Aim of the task
Each record, exactly as written, should be printed again.

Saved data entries
(** X19.  When the register finds the company, every input takes the value
    the register returns; the tax id and the company id keep their trimmed
    value where the register returns none, the name and the address become
    empty there; and the ids are not both empty afterwards. *)
Theorem overitSpolocnost_fills (server : Dopyt -> OdpovedRegistra) (u : Udaje)
    (data : Zaznam_registra) (source : string) :
  trim (o_dic u) <> "" \/ trim (o_ico u) <> "" ->
  server (mkDopyt (or_text (Some (trim (o_ico u))) (trim (o_dic u))) (trim (o_dic u)))
  = Najdene data source ->
  let u' := snd (overitSpolocnost true server u) in
  o_dic u' = or_text (z_dic data) (trim (o_dic u))
  /\ o_ico u' = or_text (z_ico data) (trim (o_ico u))
  /\ o_nazov u' = or_text (z_nazov data) ""
  /\ o_ulica u' = or_text (z_ulica data) ""
  /\ o_cislo u' = or_text (z_cislo data) ""
  /\ o_psc u' = or_text (z_psc data) ""
  /\ o_obec u' = or_text (z_obec data) ""
  /\ (o_dic u' <> "" \/ o_ico u' <> "").
Proof.
  intros Hid Hs. cbv zeta. unfold overitSpolocnost.
  assert (E : forall A (x y : A),
            match trim (o_dic u), trim (o_ico u) with
            | EmptyString, EmptyString => x
            | _, _ => y
            end = y).
  { intros A x y. destruct (trim (o_dic u)), (trim (o_ico u)); try reflexivity.
    destruct Hid; contradiction. }
  rewrite E, Hs. cbn [snd o_dic o_ico o_nazov o_ulica o_cislo o_psc o_obec].
  repeat (split; [reflexivity|]).
  destruct Hid as [H | H]; [left | right]; now apply or_text_not_empty.
Qed.

Lemma overitSpolocnost_cautious_witness :
  overitSpolocnost true register (mkUdaje "  " "" "Stara" "" "" "" "")
  = ([Zadajte_DIC_alebo_ICO], mkUdaje "  " "" "Stara" "" "" "" "").
Proof.
  apply (overitSpolocnost_cautious true register
           (mkUdaje "  " "" "Stara" "" "" "" "")); reflexivity.
Defined.

Lemma overitSpolocnost_fills_witness :
  o_dic (snd (overitSpolocnost true register
                (mkUdaje "" " 31322832 " "Stara" "Ulica" "" "" "")))
  = "2020123456"
  /\ o_ico (snd (overitSpolocnost true register
                   (mkUdaje "" " 31322832 " "Stara" "Ulica" "" "" "")))
     = "31322832".
Proof.
  destruct (overitSpolocnost_fills register
              (mkUdaje "" " 31322832 " "Stara" "Ulica" "" "" "")
              (mkZaznam_registra (Some "2020123456") None (Some "Firma a.s.")
                                 None None None None) "ORSR")
    as (H1 & H2 & _).
  - right. discriminate.
  - reflexivity.
  - split; [exact H1 | exact H2].
Defined.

Answer box
(** X19.  When the register finds the company, every input takes the value
    the register returns; the tax id and the company id keep their trimmed
    value where the register returns none, the name and the address become
    empty there; and the ids are not both empty afterwards. *)
Theorem overitSpolocnost_fills (server : Dopyt -> OdpovedRegistra) (u : Udaje)
    (data : Zaznam_registra) (source : string) :
  trim (o_dic u) <> "" \/ trim (o_ico u) <> "" ->
  server (mkDopyt (or_text (Some (trim (o_ico u))) (trim (o_dic u))) (trim (o_dic u)))
  = Najdene data source ->
  let u' := snd (overitSpolocnost true server u) in
  o_dic u' = or_text (z_dic data) (trim (o_dic u))
  /\ o_ico u' = or_text (z_ico data) (trim (o_ico u))
  /\ o_nazov u' = or_text (z_nazov data) ""
  /\ o_ulica u' = or_text (z_ulica data) ""
  /\ o_cislo u' = or_text (z_cislo data) ""
  /\ o_psc u' = or_text (z_psc data) ""
  /\ o_obec u' = or_text (z_obec data) ""
  /\ (o_dic u' <> "" \/ o_ico u' <> "").
Proof.
  intros Hid Hs. cbv zeta. unfold overitSpolocnost.
  assert (E : forall A (x y : A),
            match trim (o_dic u), trim (o_ico u) with
            | EmptyString, EmptyString => x
            | _, _ => y
            end = y).
  { intros A x y. destruct (trim (o_dic u)), (trim (o_ico u)); try reflexivity.
    destruct Hid; contradiction. }
  rewrite E, Hs. cbn [snd o_dic o_ico o_nazov o_ulica o_cislo o_psc o_obec].
  repeat (split; [reflexivity|]).
  destruct Hid as [H | H]; [left | right]; now apply or_text_not_empty.
Qed.

Lemma overitSpolocnost_cautious_witness :
  overitSpolocnost true register (mkUdaje "  " "" "Stara" "" "" "" "")
  = ([Zadajte_DIC_alebo_ICO], mkUdaje "  " "" "Stara" "" "" "" "").
Proof.
  apply (overitSpolocnost_cautious true register
           (mkUdaje "  " "" "Stara" "" "" "" "")); reflexivity.
Defined.

Lemma overitSpolocnost_fills_witness :
  o_dic (snd (overitSpolocnost true register
                (mkUdaje "" " 31322832 " "Stara" "Ulica" "" "" "")))
  = "2020123456"
  /\ o_ico (snd (overitSpolocnost true register
                   (mkUdaje "" " 31322832 " "Stara" "Ulica" "" "" "")))
     = "31322832".
Proof.
  destruct (overitSpolocnost_fills register
              (mkUdaje "" " 31322832 " "Stara" "Ulica" "" "" "")
              (mkZaznam_registra (Some "2020123456") None (Some "Firma a.s.")
                                 None None None None) "ORSR")
    as (H1 & H2 & _).
  - right. discriminate.
  - reflexivity.
  - split; [exact H1 | exact H2].
Defined.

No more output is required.